- What is expected -
Transcribe the records below. Leave every word as it is.
···
(** ** The constructor of a reference, from the spec *)







(** ** A concrete instance of the collaborators

    References are built from the argument text; a registry is persisted
    as its sequence of (alias, target) records; the evaluator resolves a
    reference to a fixed revision of it. *)

Definition aliasRef (s : string) : FlakeRef := mkFlakeRef (IsAlias s) None None.
Definition uriRef (s : string) : FlakeRef := mkFlakeRef (IsURI s) None None.
Definition pathRef (s : string) (flag : bool) : FlakeRef :=
  mkFlakeRef (IsPath s) None None.

Definition registryRecords (r : FlakeRegistry) : list (FlakeRef * FlakeRef) :=
  map_to_list (entries r).

Definition recordsRegistry (l : list (FlakeRef * FlakeRef)) : FlakeRegistry :=
  {| entries := list_to_map l |}.

Definition evalAt (revision : string) (r : FlakeRef) (flag : bool) : Result Flake :=
  Ok (mkFlake "flake" "a flake" 0
        (mkSourceInfo (mkFlakeRef (data r) (ref r) (Some revision)) None "/store")).

Definition registryFile : Path := "registry.json".

Definition demo_user : FlakeRegistry :=
  {| entries := {[ aliasRef "nixpkgs" := uriRef "github:NixOS/nixpkgs" ]} |}.

Definition demo_global : FlakeRegistry :=
  {| entries := <[ aliasRef "nixpkgs" := uriRef "github:edolstra/nixpkgs" ]>
                  {[ aliasRef "dwarffs" := uriRef "github:edolstra/dwarffs" ]} |}.

Definition demo_world : World :=
  {| fs := {[ registryFile := registryRecords demo_user ]};
     globalRegistry := demo_global;
     trace := [] |}.

Definition demo_add := CmdFlakeAdd_run aliasRef registryFile registryRecords recordsRegistry.
Definition demo_remove := CmdFlakeRemove_run aliasRef registryFile registryRecords recordsRegistry.
Definition demo_pin :=
  CmdFlakePin_run aliasRef registryFile (evalAt "r1") registryRecords recordsRegistry.


Definition demo_update := CmdFlakeUpdate_run (Bytes := list (FlakeRef * FlakeRef))
  aliasRef pathRef.

(** The graph root -> {depA, depB}, depA -> {depC}. *)
Definition demo_flake (name : string) : Flake :=
  mkFlake name "a flake" 0 (mkSourceInfo (uriRef name) None "/store").

Definition depC : ResolvedFlake := mkResolvedFlake (demo_flake "depC") [] [].
Definition depB : ResolvedFlake := mkResolvedFlake (demo_flake "depB") [] [].
Definition depA : ResolvedFlake :=
  mkResolvedFlake (demo_flake "depA") [("depC", depC)] [].
Definition demo_root : ResolvedFlake :=
  mkResolvedFlake (demo_flake "root") [("depA", depA); ("depB", depB)] [].

Definition demo_resolveFlake (overrides : list (string * string))
    (r : FlakeRef) (mode : LockFileMode) : Result ResolvedFlake :=
  Ok demo_root.

Definition demo_deps :=
  CmdFlakeDeps_run (Bytes := list (FlakeRef * FlakeRef))
    aliasRef pathRef demo_resolveFlake.

Definition demo_absPath (p : Path) : Path :=
  if String.eqb p "." then "/work" else p.

Definition demo_init := CmdFlakeInit_run demo_absPath "{ }".

Definition work_tree (paths : list Path) : World :=
  {| fs := list_to_map ((λ p, (p, "#")) <$> paths);
     globalRegistry := {| entries := ∅ |};
     trace := [] |}.

(** An evaluator that finds no flake. *)
Definition evalFail (r : FlakeRef) (flag : bool) : Result Flake :=
  Throw (EvalError "no such flake").

Definition demo_pin_failing :=
  CmdFlakePin_run aliasRef registryFile evalFail registryRecords recordsRegistry.

(** A reference printed as its locator. *)
Definition locator (r : FlakeRef) : string :=
  match data r with
  | IsAlias alias => alias
  | IsURI uri => uri
  | IsPath path => path
  end.

Definition demo_registries (name : RegistryName) : FlakeRegistry :=
  match name with
  | FLAG_REGISTRY => {| entries := ∅ |}
  | USER_REGISTRY => demo_user
  | GLOBAL_REGISTRY => demo_global
  end.

Definition demo_sourceInfo : SourceInfo :=
  mkSourceInfo (mkFlakeRef (IsURI "github:NixOS/nixpkgs") None (Some "r1"))
    None "/store".

(** ** The commands on the concrete instance *)

Lemma recordsRegistry_registryRecords r : recordsRegistry (registryRecords r) = r.
Proof.
  destruct r as [m]. unfold recordsRegistry, registryRecords. simpl.
  by rewrite list_to_map_to_list.
Qed.

Example demo_pin_user :
  fs (exec (demo_pin "nixpkgs") demo_world) !! registryFile
  = Some [(aliasRef "nixpkgs",
           mkFlakeRef (IsURI "github:NixOS/nixpkgs") None (Some "r1"))].
Proof. vm_compute. reflexivity. Qed.

(** C4, as stated, fails: with an entry for the alias already in the User
    registry, [add] replaces it and [remove] deletes it, so the persisted
    registry ends without the entry it had. *)
Lemma add_then_remove_loses_existing_entry :
  fs demo_world !! registryFile
    = Some (registryRecords demo_user)
  ∧ find (aliasRef "nixpkgs") demo_user = Some (uriRef "github:NixOS/nixpkgs")
  ∧ fs (exec (demo_remove "nixpkgs")
          (exec (demo_add "nixpkgs" "github:other/nixpkgs") demo_world))
      !! registryFile
    = Some []
  ∧ fs (exec (demo_remove "nixpkgs")
          (exec (demo_add "nixpkgs" "github:other/nixpkgs") demo_world))
    ≠ fs demo_world.
Proof.
  split_and!.
  - vm_compute. reflexivity.
  - vm_compute. reflexivity.
  - vm_compute. reflexivity.
  - intros H. apply (f_equal (λ m, m !! registryFile)) in H.
    vm_compute in H. discriminate H.
Qed.

Lemma add_then_remove_restores_absent_witness :
  fs (exec (demo_remove "dwarffs")
        (exec (demo_add "dwarffs" "github:edolstra/dwarffs") demo_world))
  = fs demo_world.
Proof.
  apply (add_then_remove_restores_absent aliasRef registryFile
           registryRecords recordsRegistry recordsRegistry_registryRecords
           "dwarffs" "github:edolstra/dwarffs" demo_user demo_world).
  - vm_compute. reflexivity.
  - vm_compute. reflexivity.
Defined.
···
- Answer -
(** ** The constructor of a reference, from the spec *)







(** ** A concrete instance of the collaborators

    References are built from the argument text; a registry is persisted
    as its sequence of (alias, target) records; the evaluator resolves a
    reference to a fixed revision of it. *)

Definition aliasRef (s : string) : FlakeRef := mkFlakeRef (IsAlias s) None None.
Definition uriRef (s : string) : FlakeRef := mkFlakeRef (IsURI s) None None.
Definition pathRef (s : string) (flag : bool) : FlakeRef :=
  mkFlakeRef (IsPath s) None None.

Definition registryRecords (r : FlakeRegistry) : list (FlakeRef * FlakeRef) :=
  map_to_list (entries r).

Definition recordsRegistry (l : list (FlakeRef * FlakeRef)) : FlakeRegistry :=
  {| entries := list_to_map l |}.

Definition evalAt (revision : string) (r : FlakeRef) (flag : bool) : Result Flake :=
  Ok (mkFlake "flake" "a flake" 0
        (mkSourceInfo (mkFlakeRef (data r) (ref r) (Some revision)) None "/store")).

Definition registryFile : Path := "registry.json".

Definition demo_user : FlakeRegistry :=
  {| entries := {[ aliasRef "nixpkgs" := uriRef "github:NixOS/nixpkgs" ]} |}.

Definition demo_global : FlakeRegistry :=
  {| entries := <[ aliasRef "nixpkgs" := uriRef "github:edolstra/nixpkgs" ]>
                  {[ aliasRef "dwarffs" := uriRef "github:edolstra/dwarffs" ]} |}.

Definition demo_world : World :=
  {| fs := {[ registryFile := registryRecords demo_user ]};
     globalRegistry := demo_global;
     trace := [] |}.

Definition demo_add := CmdFlakeAdd_run aliasRef registryFile registryRecords recordsRegistry.
Definition demo_remove := CmdFlakeRemove_run aliasRef registryFile registryRecords recordsRegistry.
Definition demo_pin :=
  CmdFlakePin_run aliasRef registryFile (evalAt "r1") registryRecords recordsRegistry.


Definition demo_update := CmdFlakeUpdate_run (Bytes := list (FlakeRef * FlakeRef))
  aliasRef pathRef.

(** The graph root -> {depA, depB}, depA -> {depC}. *)
Definition demo_flake (name : string) : Flake :=
  mkFlake name "a flake" 0 (mkSourceInfo (uriRef name) None "/store").

Definition depC : ResolvedFlake := mkResolvedFlake (demo_flake "depC") [] [].
Definition depB : ResolvedFlake := mkResolvedFlake (demo_flake "depB") [] [].
Definition depA : ResolvedFlake :=
  mkResolvedFlake (demo_flake "depA") [("depC", depC)] [].
Definition demo_root : ResolvedFlake :=
  mkResolvedFlake (demo_flake "root") [("depA", depA); ("depB", depB)] [].

Definition demo_resolveFlake (overrides : list (string * string))
    (r : FlakeRef) (mode : LockFileMode) : Result ResolvedFlake :=
  Ok demo_root.

Definition demo_deps :=
  CmdFlakeDeps_run (Bytes := list (FlakeRef * FlakeRef))
    aliasRef pathRef demo_resolveFlake.

Definition demo_absPath (p : Path) : Path :=
  if String.eqb p "." then "/work" else p.

Definition demo_init := CmdFlakeInit_run demo_absPath "{ }".

Definition work_tree (paths : list Path) : World :=
  {| fs := list_to_map ((λ p, (p, "#")) <$> paths);
     globalRegistry := {| entries := ∅ |};
     trace := [] |}.

(** An evaluator that finds no flake. *)
Definition evalFail (r : FlakeRef) (flag : bool) : Result Flake :=
  Throw (EvalError "no such flake").

Definition demo_pin_failing :=
  CmdFlakePin_run aliasRef registryFile evalFail registryRecords recordsRegistry.

(** A reference printed as its locator. *)
Definition locator (r : FlakeRef) : string :=
  match data r with
  | IsAlias alias => alias
  | IsURI uri => uri
  | IsPath path => path
  end.

Definition demo_registries (name : RegistryName) : FlakeRegistry :=
  match name with
  | FLAG_REGISTRY => {| entries := ∅ |}
  | USER_REGISTRY => demo_user
  | GLOBAL_REGISTRY => demo_global
  end.

Definition demo_sourceInfo : SourceInfo :=
  mkSourceInfo (mkFlakeRef (IsURI "github:NixOS/nixpkgs") None (Some "r1"))
    None "/store".

(** ** The commands on the concrete instance *)

Lemma recordsRegistry_registryRecords r : recordsRegistry (registryRecords r) = r.
Proof.
  destruct r as [m]. unfold recordsRegistry, registryRecords. simpl.
  by rewrite list_to_map_to_list.
Qed.

Example demo_pin_user :
  fs (exec (demo_pin "nixpkgs") demo_world) !! registryFile
  = Some [(aliasRef "nixpkgs",
           mkFlakeRef (IsURI "github:NixOS/nixpkgs") None (Some "r1"))].
Proof. vm_compute. reflexivity. Qed.

(** C4, as stated, fails: with an entry for the alias already in the User
    registry, [add] replaces it and [remove] deletes it, so the persisted
    registry ends without the entry it had. *)
Lemma add_then_remove_loses_existing_entry :
  fs demo_world !! registryFile
    = Some (registryRecords demo_user)
  ∧ find (aliasRef "nixpkgs") demo_user = Some (uriRef "github:NixOS/nixpkgs")
  ∧ fs (exec (demo_remove "nixpkgs")
          (exec (demo_add "nixpkgs" "github:other/nixpkgs") demo_world))
      !! registryFile
    = Some []
  ∧ fs (exec (demo_remove "nixpkgs")
          (exec (demo_add "nixpkgs" "github:other/nixpkgs") demo_world))
    ≠ fs demo_world.
Proof.
  split_and!.
  - vm_compute. reflexivity.
  - vm_compute. reflexivity.
  - vm_compute. reflexivity.
  - intros H. apply (f_equal (λ m, m !! registryFile)) in H.
    vm_compute in H. discriminate H.
Qed.

Lemma add_then_remove_restores_absent_witness :
  fs (exec (demo_remove "dwarffs")
        (exec (demo_add "dwarffs" "github:edolstra/dwarffs") demo_world))
  = fs demo_world.
Proof.
  apply (add_then_remove_restores_absent aliasRef registryFile
           registryRecords recordsRegistry recordsRegistry_registryRecords
           "dwarffs" "github:edolstra/dwarffs" demo_user demo_world).
  - vm_compute. reflexivity.
  - vm_compute. reflexivity.
Defined.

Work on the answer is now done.